Smaller players are cautious, a good number of them more so than they were this time last year. That's because they'd put their balance sheets through rigors, gotten the best possible terms they could on their debt and credit lines, taken land exposure chips off the table, optimized their margins, and focused on their backlogs. By cutting their land spend they could run profitably.
For a while. Now those smaller single- and multi-market private builders are looking at having to replenish land pipelines, and cash they've conserved in 2022- and 2023 is not going to go far when it comes to landing those new parcels for growth beyond 2024. Banks and syndicated lines of bank credit – under greater stress and scrutiny in light of continuing bank depositories resets – will have no tolerance for anything but the strictest adherence of pace-, price-, completions and settlements covenants.
This could get even trickier after year-end and in early 2024, as a higher-for-longer rate norm stands even as economic and consumer resiliency starts to give way to weakening on the jobs and consumer spending front. As is plainly evident, most builders had what it took to weather a year or so of turbulence and tougher times. A year or two more ahead of bumpy, choppy, and iffy conditions may be more than some can endure.

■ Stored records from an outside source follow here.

(* ===== verification/Drivers.v ===== *)
(** [src/core/driver_manager.cpp], [src/core/driver_loader.cpp] and
    [include/interface/abi_version.h]: loading driver plugins and finding them
    by name. *)
From S2P Require Import Prelude CppString Address Uri Config Io Retry Scheduler Updater.
From stdpp Require Import gmap sorting.

(** * Versions and errors *)

(* @fn src/include/interface/abi_version.h | struct AbiVersion final { | AbiVersion *)
Record AbiVersion := { major : Z; minor : Z; patch : Z }.

(* @fn src/include/interface/abi_version.h | bool is_compatible_with( | AbiVersion::is_compatible_with *)
Definition is_compatible_with (v required : AbiVersion) : bool :=
  (major v =? major required)%Z && (minor required <=? minor v)%Z && (patch required <=? patch v)%Z.

(** What loading throws: the program's own exceptions, [std::invalid_argument]. *)
Inductive DriverError :=
| BadDriver (what : bytes)
| DriverNotFound (what : bytes)
| InvalidArgument (what : bytes).

(* @fn src/include/driver/magic.h | constexpr std::uint64_t YADDNSC_DRIVER_MAGIC | YADDNSC_DRIVER_MAGIC *)
Definition YADDNSC_DRIVER_MAGIC : Z := 0x594144444E534300.

(** [{:016X}] *)
Definition hex16 (z : Z) : bytes :=
  (λ i, nth (Z.to_nat ((z `div` 16 ^ (15 - Z.of_nat i)) `mod` 16)) (str "0123456789ABCDEF") 0%Z) <$> seq 0 16.

(** The last component of a path. *)
(* @fn src/src/core/driver_manager.cpp | std::string_view get_driver_name(std::string_view path) { | get_driver_name *)
Definition get_driver_name (path : bytes) : bytes :=
  match rfind_char path (ch "/") with
  | None => path
  | Some pos => drop (S pos) path
  end.

(** ** [std::filesystem::path], with POSIX separators *)

Definition is_relative (p : bytes) : bool := negb (starts_with p (str "/")).

(** [base / p] *)
Definition path_append (base p : bytes) : bytes :=
  if negb (is_relative p) then p
  else if bool_decide (base = []) || ends_with base (str "/") then base ++ p
  else base ++ str "/" ++ p.

(** [p.extension()] *)
Definition extension (p : bytes) : bytes :=
  let name := get_driver_name p in
  if bool_decide (name = str ".") || bool_decide (name = str "..") then [] else
  match rfind_char name (ch ".") with
  | None | Some O => []
  | Some dot => drop dot name
  end.

Section drivers.
Context {generic W : Type}.

(** A driver object: what its virtual functions return. *)
(* @fn src/include/interface/driver.h | class Driver { | Driver *)
Record Driver := {
  get_abi_version : AbiVersion;
  driver_name : bytes;
  execute : execute_fn W
}.

(** What [dlsym] finds for a name: the text of [dlerror], a null symbol, or a
    function, here what it returns. *)
Definition symbol (A : Type) : Type := bytes + option A.

(** A shared library: its symbols; [create] may return a null pointer. *)
Record Library := {
  yaddnsc_drv_magic : symbol Z;
  yaddnsc_drv_compiler_id_hash : symbol Z;
  create : symbol (option Driver);
  destroy : symbol unit
}.

(** The dynamic loader, with the text of its errors, and the files. *)
Context (dlopen : bytes → bytes + Library).
Context (exists_file is_directory : bytes → bool).
(** A directory's entries, as paths, and whether each is a regular file. *)
Context (directory : bytes → list (bytes * bool)).
(** The host's build: its compiler hash, ABI version and driver directory. *)
Context (host_hash : Z) (DRV_ABI_VERSION : AbiVersion) (YADDNSC_DEFAULT_DRIVER_DIR : bytes).

(* @fn src/src/core/driver_manager.cpp | Signature *DriverModule::resolve_symbol( | DriverModule::resolve_symbol *)
Definition resolve_symbol {A} (sym : symbol A) (name : bytes) : outcome DriverError A :=
  match sym with
  | inl error => Throw (BadDriver (str "Failed to resolve symbol '" ++ name ++ str "' in driver: " ++ error))
  | inr None => Throw (BadDriver (str "Symbol '" ++ name ++ str "' resolved to null in driver"))
  | inr (Some a) => Ret a
  end.

(* @fn src/src/core/driver_manager.cpp | DriverModule::HandlePtr DriverModule::open_handle( | DriverModule::open_handle *)
Definition open_handle (path : bytes) : outcome DriverError Library :=
  match dlopen path with
  | inl error => Throw (BadDriver (str "Failed to load driver: " ++ error))
  | inr handle => Ret handle
  end.

(* @fn src/src/core/driver_manager.cpp | void DriverModule::verify_magic(const HandlePtr &handle, std::string_view driver_name) { | DriverModule::verify_magic *)
Definition verify_magic (handle : Library) (name : bytes) : outcome DriverError unit :=
  magic ← resolve_symbol (yaddnsc_drv_magic handle) (str "yaddnsc_drv_magic");
  throw_if (negb (magic =? YADDNSC_DRIVER_MAGIC)%Z)
    (BadDriver (str "Driver '" ++ name ++ str "' is not a valid yaddnsc driver (magic mismatch)")).

(* @fn src/src/core/driver_manager.cpp | void DriverModule::verify_compiler(const HandlePtr &handle, std::string_view driver_name) { | DriverModule::verify_compiler *)
Definition verify_compiler (handle : Library) (name : bytes) : outcome DriverError unit :=
  drv_hash ← resolve_symbol (yaddnsc_drv_compiler_id_hash handle) (str "yaddnsc_drv_compiler_id_hash");
  throw_if (negb (drv_hash =? host_hash)%Z)
    (BadDriver (str "Driver '" ++ name ++ str "' compiler identity mismatch: 0x" ++ hex16 drv_hash
       ++ str " != 0x" ++ hex16 host_hash
       ++ str ". Rebuild the driver with the same toolchain and flags as the host.")).

(* @fn src/src/core/driver_manager.cpp | DriverModule::DriverPtr DriverModule::create_driver( | DriverModule::create_driver *)
Definition create_driver (handle : Library) : outcome DriverError (option Driver) :=
  create_func ← resolve_symbol (create handle) (str "create");
  _ ← resolve_symbol (destroy handle) (str "destroy");
  Ret create_func.

(** The module holds the pointer that [create] returned. *)
(* @fn src/src/core/driver_manager.cpp | DriverModule::DriverModule(const std::string &path) ^0 | DriverModule::DriverModule *)
Definition DriverModule (path : bytes) : outcome DriverError (option Driver) :=
  handle ← open_handle path;
  let name := get_driver_name path in
  _ ← verify_magic handle name;
  _ ← verify_compiler handle name;
  create_driver handle.

(** ** The registry

    [driver_map_]; no null pointer gets into it, [register_driver] uses it first. *)
Abbreviation driver_map := (gmap bytes Driver).

(** The ABI version that a driver was built against is looked at first. *)
(* @src src/src/core/driver_manager.cpp 182 191 DriverManager::Impl::register_driver (ABI) *)
Definition check_abi (driver : Driver) (driver_lib_name : bytes) : outcome DriverError unit :=
  let got := get_abi_version driver in
  let required := DRV_ABI_VERSION in
  throw_if (negb (is_compatible_with got required))
    (BadDriver (str "Driver " ++ driver_lib_name ++ str " ABI " ++ dec (major got) ++ str "." ++ dec (minor got)
       ++ str "." ++ dec (patch got) ++ str " incompatible with host " ++ dec (major required) ++ str "."
       ++ dec (minor required) ++ str "." ++ dec (patch required) ++ str ": need major==" ++ dec (major required)
       ++ str ", minor>=" ++ dec (minor required) ++ str ", patch>=" ++ dec (patch required))).

(* @fn src/src/core/driver_manager.cpp | void DriverManager::Impl::register_driver(DriverModule driver_res, std::string_view driver_lib_name) { | DriverManager::Impl::register_driver *)
Definition register_driver (driver_res : option Driver) (driver_lib_name : bytes) (m : driver_map)
    : outcome DriverError driver_map :=
  driver ← deref driver_res;
  _ ← check_abi driver driver_lib_name;
  Ret (match m !! driver_name driver with
       | Some _ => m
       | None => <[driver_name driver := driver]> m
       end).

(* @fn src/src/core/driver_manager.cpp | void DriverManager::Impl::unload_driver(const std::string &name) { | DriverManager::Impl::unload_driver *)
Definition unload_driver (name : bytes) (m : driver_map) : outcome DriverError driver_map :=
  match m !! name with
  | None => Throw (DriverNotFound (str "Driver '" ++ name ++ str "' is not loaded, cannot unload"))
  | Some _ => Ret (delete name m)
  end.

(* @fn src/src/core/driver_manager.cpp | const Driver &DriverManager::get_driver( | DriverManager::get_driver *)
Definition get_driver (name : bytes) (m : driver_map) : outcome DriverError Driver :=
  match m !! name with
  | Some driver => Ret driver
  | None => Throw (DriverNotFound (str "Driver '" ++ name ++ str "' is not loaded"))
  end.

(** The order of [std::map]: [std::string] compares unsigned characters. *)
Fixpoint string_le (s t : bytes) : bool :=
  match s, t with
  | [], _ => true
  | _ :: _, [] => false
  | x :: s, y :: t => (x <? y)%Z || ((x =? y)%Z && string_le s t)
  end.

(* @fn src/src/core/driver_manager.cpp | std::vector<std::string_view> DriverManager::get_loaded_drivers() const { | DriverManager::get_loaded_drivers *)
Definition get_loaded_drivers (m : driver_map) : list bytes :=
  merge_sort string_le (map_to_list m).*1.

(* @fn src/src/core/driver_manager.cpp | void DriverManager::load_driver(const std::string &path) const { | DriverManager::load_driver *)
Definition load_driver (path : bytes) (m : driver_map) : outcome DriverError driver_map :=
  if negb (exists_file path) then
    Throw (BadDriver (str "Driver library '" ++ get_driver_name path ++ str "' not found at " ++ path))
  else
    res ← DriverModule path;
    register_driver res (get_driver_name path) m.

The principle owner of a fast-growing homebuilding operator we spoke with recently noted as much:
We're being cautious. We've pulled because we built that inventory into the Spring market. I want the Mortgage Bankers Association to be right when they forecast that 30-year rates will fall below 5% in 2025. But we've pulled our foot off of the accelerator. As we work into the fourth quarter. We'll see what happens with the Fed. Everyone's saying that the next quarter-point raise in interest rates is baked into the market, and then they'll start taking their foot off the gas in terms of raising interest rates. So, we're going to be cautious. You can't get over your ski tips."
Something had to give, starting way back in early 2020 when Covid hit.
Three years later, it may not have given yet, but it still has to.
As our friend in the trenches says:
I'm still counseling clients that we can count on long run supply shortages, but have no idea what the short and intermediate term holds. So wake up every day, focus on tactics for existing projects and strategies to be attainable on new ones. Execute the crap out of it. Skip the prognostication on CNBC."